BEGIN GIVEN RECORDS

Lemma rnd_zero q : q == 0 -> rnd q == 0.
Proof.
  intros H. unfold rnd. destruct (Qcompare q 0) eqn:E; [reflexivity|..].
  - apply Qlt_alt in E. lra.
  - apply Qgt_alt in E. lra.
Qed.

Lemma rnd_pos_pos q : 0 < q -> 0 < rnd_pos q.
Proof.
  intros H. pose proof (rnd_pos_range q H) as [Hr _].
  pose proof (pow2_pos (qlog2 q)). lra.
Qed.

(** Rounding is monotone, hence a function of the denoted number. *)
Lemma rnd_mono p q : p <= q -> rnd p <= rnd q.
Proof.
  intros H.
  destruct (Q_dec p 0) as [[Hp|Hp]|Hp], (Q_dec q 0) as [[Hq|Hq]|Hq]; try lra;
    rewrite ?(rnd_lt p), ?(rnd_gt p), ?(rnd_zero p),
            ?(rnd_lt q), ?(rnd_gt q), ?(rnd_zero q) by assumption; try lra.
  - pose proof (rnd_pos_mono (- q) (- p) ltac:(lra) ltac:(lra)). lra.
  - pose proof (rnd_pos_pos (- p) ltac:(lra)). pose proof (rnd_pos_pos q Hq). lra.
  - pose proof (rnd_pos_pos (- p) ltac:(lra)). lra.
  - now apply rnd_pos_mono.
  - pose proof (rnd_pos_pos q Hq). lra.
Qed.

#[export] Instance rnd_proper : Proper (Qeq ==> Qeq) rnd.
Proof. intros p q H. apply Qle_antisym; apply rnd_mono; lra. Qed.

Lemma rnd_opp q : rnd (- q) == - rnd q.
Proof.
  destruct (Q_dec q 0) as [[H|H]|H].
  - rewrite (rnd_lt q), (rnd_gt (- q)) by lra. ring.
  - rewrite (rnd_gt q), (rnd_lt (- q)) by lra.
    now rewrite (rnd_pos_comp (- - q) q) by lra.
  - rewrite (rnd_zero q), (rnd_zero (- q)) by lra. ring.
Qed.

(** A number with at most 53 significant bits is left alone. *)
Lemma rnd_repr_lt m e : (0 < m < 2 ^ 53)%Z -> rnd (inject_Z m * 2 ^ e) == inject_Z m * 2 ^ e.
Proof.
  intros Hm. pose proof (pow2_pos e) as He.
  set (q := inject_Z m * 2 ^ e).
  assert (Hq : 0 < q).
  { unfold q. apply Qmult_lt_0_compat; [|assumption]. now rewrite <- (Zlt_Qlt 0). }
  rewrite rnd_gt by assumption. unfold rnd_pos.
  pose proof (qlog2_spec q Hq) as [Hl _].
  assert (Hk : (qlog2 q < 53 + e)%Z).
  { apply Qpower_lt_compat_l_inv with 2; [|reflexivity].
    apply Qle_lt_trans with q; [assumption|].
    rewrite pow2_plus, <- pow2_Z by lia. unfold q.
    apply Qmult_lt_r; [assumption|]. now rewrite <- Zlt_Qlt. }
  set (d := (e - (qlog2 q - 52))%Z). assert (0 <= d)%Z by (unfold d; lia).
  assert (E : q == inject_Z (m * 2 ^ d) * ulp q).
  { unfold q at 1, ulp. rewrite inject_Z_mult, pow2_Z by lia.
    rewrite <- Qmult_assoc, <- pow2_plus.
    now replace (d + (qlog2 q - 52))%Z with e by (unfold d; lia). }
  pose proof (ulp_pos q).
  assert (Ex : q / ulp q == inject_Z (m * 2 ^ d)) by (rewrite E at 1; field; lra).
  rewrite (rne_comp _ _ Ex), rne_int. now rewrite <- E.
Qed.

Lemma rnd_repr m e : (Z.abs m <= 2 ^ 53)%Z -> rnd (inject_Z m * 2 ^ e) == inject_Z m * 2 ^ e.
Proof.
  intros Hm.
  assert (Hpos : forall n, (0 < n <= 2 ^ 53)%Z ->
                           rnd (inject_Z n * 2 ^ e) == inject_Z n * 2 ^ e).
  { intros n Hn. destruct (Z.eq_dec n (2 ^ 53)) as [->|].
    - assert (E : inject_Z (2 ^ 53) * 2 ^ e == inject_Z (2 ^ 52) * 2 ^ (e + 1)).
      { rewrite !pow2_Z, <- !pow2_plus by lia.
        now replace (52 + (e + 1))%Z with (53 + e)%Z by lia. }
      rewrite E. apply rnd_repr_lt. lia.
    - apply rnd_repr_lt. lia. }
  destruct (Z.lt_trichotomy m 0) as [H|[->|H]].
  - assert (E : inject_Z m * 2 ^ e == - (inject_Z (- m) * 2 ^ e))
      by (rewrite inject_Z_opp; ring).
    rewrite E, rnd_opp, Hpos by lia. reflexivity.
  - rewrite rnd_zero; change (inject_Z 0) with 0; ring.
  - apply Hpos. lia.
Qed.

Lemma rnd_int n : (Z.abs n <= 2 ^ 53)%Z -> rnd (inject_Z n) == inject_Z n.
Proof.
  intros H. pose proof (rnd_repr n 0 H) as E. change (2 ^ 0) with 1 in E.
  now rewrite Qmult_1_r in E.
Qed.

Lemma rnd_idem q : rnd (rnd q) == rnd q.
Proof.
  assert (Hpos : forall p, 0 < p -> rnd (rnd_pos p) == rnd_pos p).
  { intros p Hp. apply rnd_repr. pose proof (rnd_pos_bounds p Hp). lia. }
  destruct (Q_dec q 0) as [[H|H]|H].
  - rewrite (rnd_lt q) by assumption. rewrite rnd_opp, Hpos by lra. reflexivity.
  - rewrite (rnd_gt q) by assumption. now apply Hpos.
  - rewrite (rnd_zero q) by assumption. now apply rnd_zero.
Qed.

Lemma rnd_ge_int n q : (Z.abs n <= 2 ^ 53)%Z -> inject_Z n <= q -> inject_Z n <= rnd q.
Proof. intros Hn H. rewrite <- (rnd_int n Hn). now apply rnd_mono. Qed.

Lemma rnd_le_int n q : (Z.abs n <= 2 ^ 53)%Z -> q <= inject_Z n -> rnd q <= inject_Z n.
Proof. intros Hn H. rewrite <- (rnd_int n Hn). now apply rnd_mono. Qed.

Lemma rnd_nonneg q : 0 <= q -> 0 <= rnd q.
Proof. apply (rnd_ge_int 0). lia. Qed.

Lemma rnd_err q : 0 <= q ->
  rnd q - q <= q * 2 ^ (-53) /\ q - rnd q <= q * 2 ^ (-53).
Proof.
  intros H. destruct (Qlt_le_dec 0 q).
  - rewrite rnd_gt by assumption. now apply rnd_pos_err.
  - assert (E : q == 0) by lra. rewrite (rnd_zero q E), E.
    change (2 ^ (-53)) with (1 # 9007199254740992). lra.
Qed.

(** ** Truncation *)

Lemma py_int_le x : 0 <= x -> inject_Z (py_int x) <= x /\ x < inject_Z (py_int x) + 1.
Proof.
  intros H. unfold py_int. apply Qle_bool_iff in H. rewrite H. apply floor_frac.
Qed.

Lemma py_int_ge n x : (0 <= n)%Z -> inject_Z n <= x -> (n <= py_int x)%Z.
Proof.
  intros Hn H. assert (H0 : 0 <= x).
  { apply Qle_trans with (inject_Z n); [|assumption]. now rewrite <- (Zle_Qle 0). }
  unfold py_int. apply Qle_bool_iff in H0. rewrite H0.
  rewrite <- (Qfloor_Z n). now apply Qfloor_resp_le.
Qed.

Lemma py_int_nonneg x : 0 <= x -> (0 <= py_int x)%Z.
Proof. apply (py_int_ge 0). lia. Qed.

Lemma py_int_int n : py_int (inject_Z n) = n.
Proof.
  unfold py_int. destruct (Qle_bool 0 (inject_Z n)); [apply Qfloor_Z|].
  unfold Qceiling. rewrite <- inject_Z_opp, Qfloor_Z. lia.
Qed.

#[export] Instance py_int_proper : Proper (Qeq ==> eq) py_int.
Proof.
  intros x y H. unfold py_int, Qceiling.
  assert (Qle_bool 0 x = Qle_bool 0 y) as ->.
  { apply eq_true_iff_eq. rewrite !Qle_bool_iff. now rewrite H. }
  destruct (Qle_bool 0 y); [now apply Qfloor_comp|].
  f_equal. apply Qfloor_comp. now rewrite H.
Qed.

(** ** The margin idioms

    [int(n * (1.0 + p/100))] is at least [n], and the two ways the code
    applies a percentage agree up to one unit. *)

Lemma fdiv_100_nonneg p : 0 <= p -> 0 <= fdiv p 100.
Proof. intros H. apply rnd_nonneg. unfold Qdiv. change (/ 100) with (1 # 100). lra. Qed.

Lemma fdiv_100_mono p q : p <= q -> fdiv p 100 <= fdiv q 100.
Proof. intros H. apply rnd_mono. unfold Qdiv. change (/ 100) with (1 # 100). lra. Qed.

Lemma fadd_1_ge a : 0 <= a -> 1 <= fadd 1 a.
Proof. intros H. apply (rnd_ge_int 1); [lia|]. change (inject_Z 1) with 1. lra. Qed.

Lemma of_int_small n : (0 <= n <= 2 ^ 53)%Z -> of_int n == inject_Z n.
Proof. intros H. apply rnd_int. lia. Qed.

Lemma inject_nonneg n : (0 <= n)%Z -> 0 <= inject_Z n.
Proof. intros H. now rewrite <- (Zle_Qle 0). Qed.

Lemma pct_of_nonneg n p : (0 <= n <= 2 ^ 53)%Z -> 0 <= p -> (0 <= pct_of n p)%Z.
Proof.
  intros Hn Hp. apply py_int_nonneg, rnd_nonneg.
  rewrite of_int_small by assumption.
  apply Qmult_le_0_compat; [apply inject_nonneg; lia | now apply fdiv_100_nonneg].
Qed.

Lemma scale_pct_ge n p : (0 <= n <= 2 ^ 53)%Z -> 0 <= p -> (n <= scale_pct n p)%Z.
Proof.
  intros Hn Hp. apply py_int_ge; [lia|]. apply rnd_ge_int; [lia|].
  rewrite of_int_small by assumption.
  pose proof (fadd_1_ge _ (fdiv_100_nonneg p Hp)) as H1.
  pose proof (inject_nonneg n ltac:(lia)) as H0. nra.
Qed.

Lemma pct_of_mono n p q : (0 <= n <= 2 ^ 53)%Z -> 0 <= p -> p <= q ->
  fmul (of_int n) (fdiv p 100) <= fmul (of_int n) (fdiv q 100).
Proof.
  intros Hn Hp Hpq. apply rnd_mono. rewrite of_int_small by assumption.
  pose proof (inject_nonneg n ltac:(lia)). pose proof (fdiv_100_mono p q Hpq). nra.
Qed.

(** [n + int(n * (p/100)) <= int(n * (1.0 + q/100)) + 1] for [p <= q]. *)
Lemma pct_of_scale_pct n p q :
  (0 <= n <= 2 ^ 30)%Z -> 0 <= p -> p <= q -> q <= 10000 ->
  (n + pct_of n p <= scale_pct n q + 1)%Z.
Proof.
  intros Hn Hp Hpq Hq.
  pose proof (pct_of_mono n p q ltac:(lia) Hp Hpq) as Hm.
  unfold pct_of, scale_pct.
  set (a := fdiv q 100) in *. set (x := inject_Z n).
  assert (Hx : 0 <= x /\ x <= 1073741824).
  { split; [apply inject_nonneg; lia|]. change 1073741824 with (inject_Z (2 ^ 30)).
    unfold x. rewrite <- Zle_Qle. lia. }
  assert (Ha : 0 <= a) by (apply fdiv_100_nonneg; lra).
  assert (Ha2 : a <= 100).
  { apply (rnd_le_int 100); [lia|]. change (inject_Z 100) with 100. unfold Qdiv. change (/ 100) with (1 # 100). lra. }
  pose proof (of_int_small n ltac:(lia)) as En. fold x in En.
  assert (Hpos : 0 <= fmul (of_int n) (fdiv p 100)).
  { apply rnd_nonneg. rewrite En. apply Qmult_le_0_compat; [tauto|].
    now apply fdiv_100_nonneg. }
  destruct (py_int_le _ Hpos) as [Hf _].
  assert (Hb : 0 <= fadd 1 a) by (pose proof (fadd_1_ge a Ha); lra).
  assert (Hb2 : 0 <= 1 + a) by lra.
  assert (Hxa : 0 <= x * a) by nra. assert (Hxb : 0 <= x * fadd 1 a) by nra.
  destruct (rnd_err (1 + a) Hb2) as [_ E1].
  destruct (rnd_err (x * a) Hxa) as [E2 _].
  destruct (rnd_err (x * fadd 1 a) Hxb) as [_ E3].
  fold (fadd 1 a) in E1. change (2 ^ (-53)) with (1 # 9007199254740992) in *.
  assert (Hm2 : fmul (of_int n) a <= rnd (x * a)) by (apply rnd_mono; rewrite En; lra).
  assert (Hm3 : rnd (x * fadd 1 a) <= fmul (of_int n) (fadd 1 a))
    by (apply rnd_mono; rewrite En; lra).
  assert (Hp2 : 0 <= fmul (of_int n) (fadd 1 a)) by (apply rnd_nonneg; rewrite En; assumption).
  destruct (py_int_le _ Hp2) as [_ Hg].
  assert (Hx2 : x * (1 + a) - x * fadd 1 a <= x * ((1 + a) * (1 # 9007199254740992))) by nra.
  assert (Hxa2 : x * a <= 107374182400) by nra.
  assert (Hb3 : fadd 1 a <= 101).
  { apply (rnd_le_int 101); [lia|]. change (inject_Z 101) with 101. lra. }
  assert (Hxb2 : x * fadd 1 a <= 108447924224) by nra.
  assert (Hlt : inject_Z (n + py_int (fmul (of_int n) (fdiv p 100)))
                < inject_Z (py_int (fmul (of_int n) (fadd 1 a)) + 2)).
  { rewrite !inject_Z_plus. fold x. change (inject_Z 2) with 2.
    assert (x * ((1 + a) * (1 # 9007199254740992)) <= 1 # 1000) by nra. lra. }
  rewrite <- Zlt_Qlt in Hlt. lia.
Qed.

(** Sorting by a float key is well defined. *)
#[export] Instance flt_key_order {A} (f : A -> Q) : StrictWeakOrder (fun x y => flt (f x) (f y)).
Proof.
  split; intros; repeat match goal with
  | H : flt _ _ = true |- _ => apply flt_spec in H
  | H : flt _ _ = false |- _ => apply flt_false in H
  end; try apply flt_false; lra.
Qed.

END GIVEN RECORDS

*WORK TO BE COMPLETED*. Output only an exact transcription of the lines above from the one with "inject_Z_mult, pow2_Z by lia." up to and including the one with "rewrite E, rnd_opp, Hpos".

*RESPONSE TO THIS TASK*.
  { unfold q at 1, ulp. rewrite inject_Z_mult, pow2_Z by lia.
    rewrite <- Qmult_assoc, <- pow2_plus.
    now replace (d + (qlog2 q - 52))%Z with e by (unfold d; lia). }
  pose proof (ulp_pos q).
  assert (Ex : q / ulp q == inject_Z (m * 2 ^ d)) by (rewrite E at 1; field; lra).
  rewrite (rne_comp _ _ Ex), rne_int. now rewrite <- E.
Qed.

Lemma rnd_repr m e : (Z.abs m <= 2 ^ 53)%Z -> rnd (inject_Z m * 2 ^ e) == inject_Z m * 2 ^ e.
Proof.
  intros Hm.
  assert (Hpos : forall n, (0 < n <= 2 ^ 53)%Z ->
                           rnd (inject_Z n * 2 ^ e) == inject_Z n * 2 ^ e).
  { intros n Hn. destruct (Z.eq_dec n (2 ^ 53)) as [->|].
    - assert (E : inject_Z (2 ^ 53) * 2 ^ e == inject_Z (2 ^ 52) * 2 ^ (e + 1)).
      { rewrite !pow2_Z, <- !pow2_plus by lia.
        now replace (52 + (e + 1))%Z with (53 + e)%Z by lia. }
      rewrite E. apply rnd_repr_lt. lia.
    - apply rnd_repr_lt. lia. }
  destruct (Z.lt_trichotomy m 0) as [H|[->|H]].
  - assert (E : inject_Z m * 2 ^ e == - (inject_Z (- m) * 2 ^ e))
      by (rewrite inject_Z_opp; ring).
    rewrite E, rnd_opp, Hpos by lia. reflexivity.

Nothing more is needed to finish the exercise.